(Stored items)
....

Lemma pipe_exec_inv p e p' : pipe_inv p → pipe_step p e p' → pipe_inv p'.
Proof.
  unfold pipe_step. destruct e; simpl;
    eauto using on_start_inv, on_body_inv, on_finish_inv, on_drop_inv.
  - intros Hinv [= <-]. by apply on_arrive_inv.
  - intros [] [= <-]. by destruct rejected; split.
  - by intros [] [= <-]; split.
Qed.

Lemma pipe_reachable_inv rps p : 0 ≤ max_concurrent → pipe_reachable rps p → pipe_inv p.
Proof.
  intros Hmax [es Hrun]. eapply run_invariant; [|clear Hrun|exact Hrun].
  - intros a e b. apply pipe_exec_inv.
  - split; simpl; rewrite ?count_nil; try done. lia.
Qed.

(** *** Counters and arrivals *)

Lemma arrive_reqs ip c parts fresh p :
  ∃ r, reqs (on_arrive ip c parts fresh p) = reqs p ++ [r] ∧
       gauges (on_arrive ip c parts fresh p) = gauges p ∧
       rq_id r = request_id (p_headers parts) fresh.
Proof.
  unfold on_arrive. destruct (limiter_call _ _ _ _) as [[resp|] rl]; [by eexists|].
  destruct (concurrency_call _); by eexists.
Qed.

Lemma count_false {A} (l : list A) : count (λ _, false) l = 0.
Proof. induction l as [|x l IH]; [done|]. by rewrite count_cons, IH. Qed.

(** Lists on which two tests agree. *)
Lemma count_agree {A} (f g : A → bool) l : Forall (λ x, f x = g x) l → count f l = count g l.
Proof. induction 1 as [|x l Hx _ IH]; [done|]. by rewrite !count_cons, Hx, IH. Qed.

Lemma started_polled r : (polled r = true → started r = true) → started r = polled r.
Proof.
  unfold started, polled, in_progress, leaked, answered. destruct (rq_stage r); naive_solver.
Qed.

(** A counted window of statuses and a class of them, on one request. *)
Lemma answered_responded counted class r :
  (∀ resp, response_of r = Some resp → answered r && counted (status resp) = class (status resp)) →
  answered_with counted r = responded_with class r.
Proof.
  unfold answered_with, responded_with, answered, response_of.
  destruct (rq_stage r); try done; intros Hr; by rewrite <- (Hr _ eq_refl).
Qed.

Lemma class_count counted class rs :
  (∀ j r resp, rs !! j = Some r → response_of r = Some resp →
     answered r && counted (status resp) = class (status resp)) →
  count (answered_with counted) rs = count (responded_with class) rs.
Proof.
  intros Hc. apply count_agree, Forall_lookup. intros j r Hr. apply answered_responded. eauto.
Qed.

(** Only the end of a request's time counts as one. *)
Lemma pipe_timed_out rps es p :
  run pipe_step (pipe_init rps) es p → timed_out (gauges p) = wrap_u64 (count times_out es).
Proof.
  revert es p. apply (run_ind_r _ _ (λ es p, timed_out (gauges p) = wrap_u64 (count times_out es)));
    [done|].
  intros es p e p' _ IH Hs. rewrite count_app, count_cons, count_nil.
  assert (timed_out (gauges p') = wrap_u64 (timed_out (gauges p) + b2z (times_out e))) as ->.
  2: { rewrite IH, wrap_u64_add. f_equal. lia. }
  assert (Hsame : timed_out (gauges p) = wrap_u64 (timed_out (gauges p) + 0))
    by (by eapply same_counter).
  unfold pipe_step in Hs. destruct e as [ip c parts fresh|i|i b|i h|i|rejected|at_]; simpl in Hs.
  - injection Hs as <-. destruct (arrive_reqs ip c parts fresh p) as (r & _ & -> & _). exact Hsame.
  - unfold on_start in Hs. open_req Hs. by destruct (content_length_too_large _).
  - unfold on_body in Hs. open_req Hs. destruct b; [by destruct (_ <? _)|done].
  - unfold on_finish in Hs. destruct h; open_req Hs; unfold count_response; (destruct (_ <? 300); [|destruct (_ <? 500)]); simpl; done.
  - unfold on_drop in Hs. by open_req Hs.
  - injection Hs as <-. by destruct rejected.
  - by injection Hs as <-.
Qed.

(** The requests are those that arrived, under the identifiers given to them. *)
Lemma arrived_ids rps es p :
  run pipe_step (pipe_init rps) es p →
  map rq_id (reqs p) = map (λ a, request_id (p_headers a.1) a.2) (arrivals es).
Proof.
  revert es p. apply (run_ind_r _ _ (λ es p,
    map rq_id (reqs p) = map (λ a, request_id (p_headers a.1) a.2) (arrivals es))); [done|].
  intros es p e p' _ IH Hs. unfold arrivals. rewrite omap_app, map_app. fold (arrivals es).
  destruct (request_event e) as [i|] eqn:Ei.
  - destruct (request_step _ _ _ _ Ei Hs) as (r & st & sem' & m & Hr & _ & -> & _). simpl.
    destruct e; try done; simpl; rewrite app_nil_r, <- IH, list_fmap_insert; apply list_insert_id;
      by rewrite list_lookup_fmap, Hr.
  - unfold pipe_step in Hs. destruct e as [ip c parts fresh| | | | |rejected|at_]; try done;
      simpl in Hs; injection Hs as <-; simpl; rewrite <- IH, ?app_nil_r; [|done..].
    destruct (arrive_reqs ip c parts fresh p) as (r & -> & _ & E). by rewrite map_app, <- E.
Qed.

....

● What you should do
If a line in the records above contains the string "injection", copy that line out.

● Exercise response
  - injection Hs as <-. destruct (arrive_reqs ip c parts fresh p) as (r & _ & -> & _). exact Hsame.
  - injection Hs as <-. by destruct rejected.
  - by injection Hs as <-.
      simpl in Hs; injection Hs as <-; simpl; rewrite <- IH, ?app_nil_r; [|done..].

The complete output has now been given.